(Extracted data entries)
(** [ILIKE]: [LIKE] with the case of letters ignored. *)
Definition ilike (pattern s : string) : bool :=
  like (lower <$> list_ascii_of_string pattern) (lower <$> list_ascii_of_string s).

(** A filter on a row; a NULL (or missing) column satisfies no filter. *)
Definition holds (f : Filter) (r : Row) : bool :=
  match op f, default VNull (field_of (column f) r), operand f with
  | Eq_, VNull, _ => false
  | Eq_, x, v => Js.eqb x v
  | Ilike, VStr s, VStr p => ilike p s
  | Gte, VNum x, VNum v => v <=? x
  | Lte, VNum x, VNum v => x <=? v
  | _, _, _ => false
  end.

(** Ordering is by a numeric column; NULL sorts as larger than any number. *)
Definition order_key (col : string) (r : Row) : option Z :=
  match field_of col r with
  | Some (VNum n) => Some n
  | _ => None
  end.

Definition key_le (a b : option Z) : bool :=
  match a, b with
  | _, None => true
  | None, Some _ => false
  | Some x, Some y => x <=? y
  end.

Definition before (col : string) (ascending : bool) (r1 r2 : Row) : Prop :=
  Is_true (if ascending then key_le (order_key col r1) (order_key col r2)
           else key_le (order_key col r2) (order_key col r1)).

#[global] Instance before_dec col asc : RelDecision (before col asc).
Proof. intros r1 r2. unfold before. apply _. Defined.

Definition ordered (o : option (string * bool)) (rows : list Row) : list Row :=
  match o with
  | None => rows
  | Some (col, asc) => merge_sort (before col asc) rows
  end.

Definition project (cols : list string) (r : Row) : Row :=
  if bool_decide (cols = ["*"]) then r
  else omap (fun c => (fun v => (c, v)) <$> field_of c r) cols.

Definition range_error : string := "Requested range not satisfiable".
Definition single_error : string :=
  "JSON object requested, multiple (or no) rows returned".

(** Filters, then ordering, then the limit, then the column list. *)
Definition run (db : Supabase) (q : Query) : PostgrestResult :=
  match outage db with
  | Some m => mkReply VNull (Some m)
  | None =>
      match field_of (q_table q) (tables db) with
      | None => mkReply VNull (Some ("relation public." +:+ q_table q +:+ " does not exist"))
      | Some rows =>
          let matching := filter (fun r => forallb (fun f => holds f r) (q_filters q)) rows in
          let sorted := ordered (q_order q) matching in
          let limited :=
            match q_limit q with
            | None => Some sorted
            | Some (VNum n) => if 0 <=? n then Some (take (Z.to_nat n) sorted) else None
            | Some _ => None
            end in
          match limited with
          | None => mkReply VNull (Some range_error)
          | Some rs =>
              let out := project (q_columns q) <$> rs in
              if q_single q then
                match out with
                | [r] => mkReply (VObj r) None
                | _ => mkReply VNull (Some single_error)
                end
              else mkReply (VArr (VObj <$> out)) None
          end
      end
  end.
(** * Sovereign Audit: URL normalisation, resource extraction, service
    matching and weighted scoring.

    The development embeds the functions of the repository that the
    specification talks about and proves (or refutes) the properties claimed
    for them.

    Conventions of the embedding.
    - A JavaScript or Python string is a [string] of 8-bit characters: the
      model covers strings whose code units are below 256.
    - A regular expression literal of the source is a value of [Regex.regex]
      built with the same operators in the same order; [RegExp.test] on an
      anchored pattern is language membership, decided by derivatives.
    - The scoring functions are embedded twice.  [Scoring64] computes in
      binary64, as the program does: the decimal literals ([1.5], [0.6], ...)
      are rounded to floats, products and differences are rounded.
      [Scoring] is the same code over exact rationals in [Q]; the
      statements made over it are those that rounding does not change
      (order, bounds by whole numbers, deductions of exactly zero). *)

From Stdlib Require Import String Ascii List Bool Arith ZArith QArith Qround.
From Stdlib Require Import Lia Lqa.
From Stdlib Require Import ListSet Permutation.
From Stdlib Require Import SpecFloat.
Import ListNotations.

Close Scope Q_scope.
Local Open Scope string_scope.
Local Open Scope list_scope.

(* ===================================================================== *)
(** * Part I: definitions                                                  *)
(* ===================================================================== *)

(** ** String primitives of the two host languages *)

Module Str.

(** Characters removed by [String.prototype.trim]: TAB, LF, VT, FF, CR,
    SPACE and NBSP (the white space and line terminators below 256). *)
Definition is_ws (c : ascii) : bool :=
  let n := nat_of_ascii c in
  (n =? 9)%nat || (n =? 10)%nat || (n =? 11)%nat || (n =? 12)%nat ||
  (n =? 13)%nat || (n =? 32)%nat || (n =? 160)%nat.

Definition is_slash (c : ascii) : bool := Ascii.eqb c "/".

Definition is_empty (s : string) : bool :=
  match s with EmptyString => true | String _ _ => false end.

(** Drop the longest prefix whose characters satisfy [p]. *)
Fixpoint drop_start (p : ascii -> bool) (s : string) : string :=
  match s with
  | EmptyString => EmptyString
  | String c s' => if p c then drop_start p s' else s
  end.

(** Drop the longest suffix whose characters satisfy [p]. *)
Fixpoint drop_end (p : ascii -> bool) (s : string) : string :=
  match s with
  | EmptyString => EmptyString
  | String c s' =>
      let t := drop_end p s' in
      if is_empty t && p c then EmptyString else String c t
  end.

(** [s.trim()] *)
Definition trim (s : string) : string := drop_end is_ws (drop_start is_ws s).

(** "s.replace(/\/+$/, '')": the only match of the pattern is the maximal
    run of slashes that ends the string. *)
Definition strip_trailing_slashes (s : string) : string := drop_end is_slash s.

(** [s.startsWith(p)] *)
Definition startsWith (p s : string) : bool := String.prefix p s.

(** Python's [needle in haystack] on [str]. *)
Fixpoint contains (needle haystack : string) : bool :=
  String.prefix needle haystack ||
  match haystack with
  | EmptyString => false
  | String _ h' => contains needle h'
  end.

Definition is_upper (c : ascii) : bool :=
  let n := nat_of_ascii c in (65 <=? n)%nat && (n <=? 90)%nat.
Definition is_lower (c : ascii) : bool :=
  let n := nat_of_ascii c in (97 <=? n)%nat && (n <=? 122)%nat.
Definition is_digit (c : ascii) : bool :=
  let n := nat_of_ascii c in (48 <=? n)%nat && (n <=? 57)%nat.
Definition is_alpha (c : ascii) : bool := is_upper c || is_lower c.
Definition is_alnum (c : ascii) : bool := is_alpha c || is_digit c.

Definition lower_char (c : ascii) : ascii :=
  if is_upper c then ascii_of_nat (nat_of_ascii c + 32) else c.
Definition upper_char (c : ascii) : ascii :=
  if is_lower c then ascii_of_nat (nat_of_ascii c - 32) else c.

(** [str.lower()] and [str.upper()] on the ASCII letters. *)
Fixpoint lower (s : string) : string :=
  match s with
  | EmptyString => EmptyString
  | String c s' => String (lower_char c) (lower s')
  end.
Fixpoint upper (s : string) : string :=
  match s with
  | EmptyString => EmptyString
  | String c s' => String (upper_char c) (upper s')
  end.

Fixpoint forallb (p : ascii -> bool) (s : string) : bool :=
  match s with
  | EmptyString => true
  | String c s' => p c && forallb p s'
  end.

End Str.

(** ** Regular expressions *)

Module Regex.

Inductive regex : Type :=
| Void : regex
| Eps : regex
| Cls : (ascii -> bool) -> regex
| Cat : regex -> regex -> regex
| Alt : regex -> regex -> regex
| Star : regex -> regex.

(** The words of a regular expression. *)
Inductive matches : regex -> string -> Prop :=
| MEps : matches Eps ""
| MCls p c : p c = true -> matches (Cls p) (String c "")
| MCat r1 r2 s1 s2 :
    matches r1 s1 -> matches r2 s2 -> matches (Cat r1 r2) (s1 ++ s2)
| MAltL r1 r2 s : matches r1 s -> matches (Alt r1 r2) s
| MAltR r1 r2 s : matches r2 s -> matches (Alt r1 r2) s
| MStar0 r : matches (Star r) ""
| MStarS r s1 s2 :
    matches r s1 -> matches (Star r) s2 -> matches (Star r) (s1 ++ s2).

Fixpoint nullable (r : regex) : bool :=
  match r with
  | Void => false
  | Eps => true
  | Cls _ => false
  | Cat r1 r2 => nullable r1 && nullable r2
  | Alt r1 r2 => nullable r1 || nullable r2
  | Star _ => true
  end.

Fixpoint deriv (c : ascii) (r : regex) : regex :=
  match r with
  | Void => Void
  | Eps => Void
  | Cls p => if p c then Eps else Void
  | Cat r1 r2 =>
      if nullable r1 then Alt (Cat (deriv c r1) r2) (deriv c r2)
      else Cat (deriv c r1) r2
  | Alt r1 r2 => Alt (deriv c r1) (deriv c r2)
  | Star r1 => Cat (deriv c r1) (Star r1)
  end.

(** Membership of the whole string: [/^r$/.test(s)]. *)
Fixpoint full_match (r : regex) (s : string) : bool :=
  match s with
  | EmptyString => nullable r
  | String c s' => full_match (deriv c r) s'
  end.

▸ **Exercise prompt**:
Copy the entries above exactly, but only from the line holding "is the maximal" through the line holding "(** [s.startsWith(p)] *)", both included.

▸ **Response to the exercise**:
(** "s.replace(/\/+$/, '')": the only match of the pattern is the maximal
    run of slashes that ends the string. *)
Definition strip_trailing_slashes (s : string) : string := drop_end is_slash s.

(** [s.startsWith(p)] *)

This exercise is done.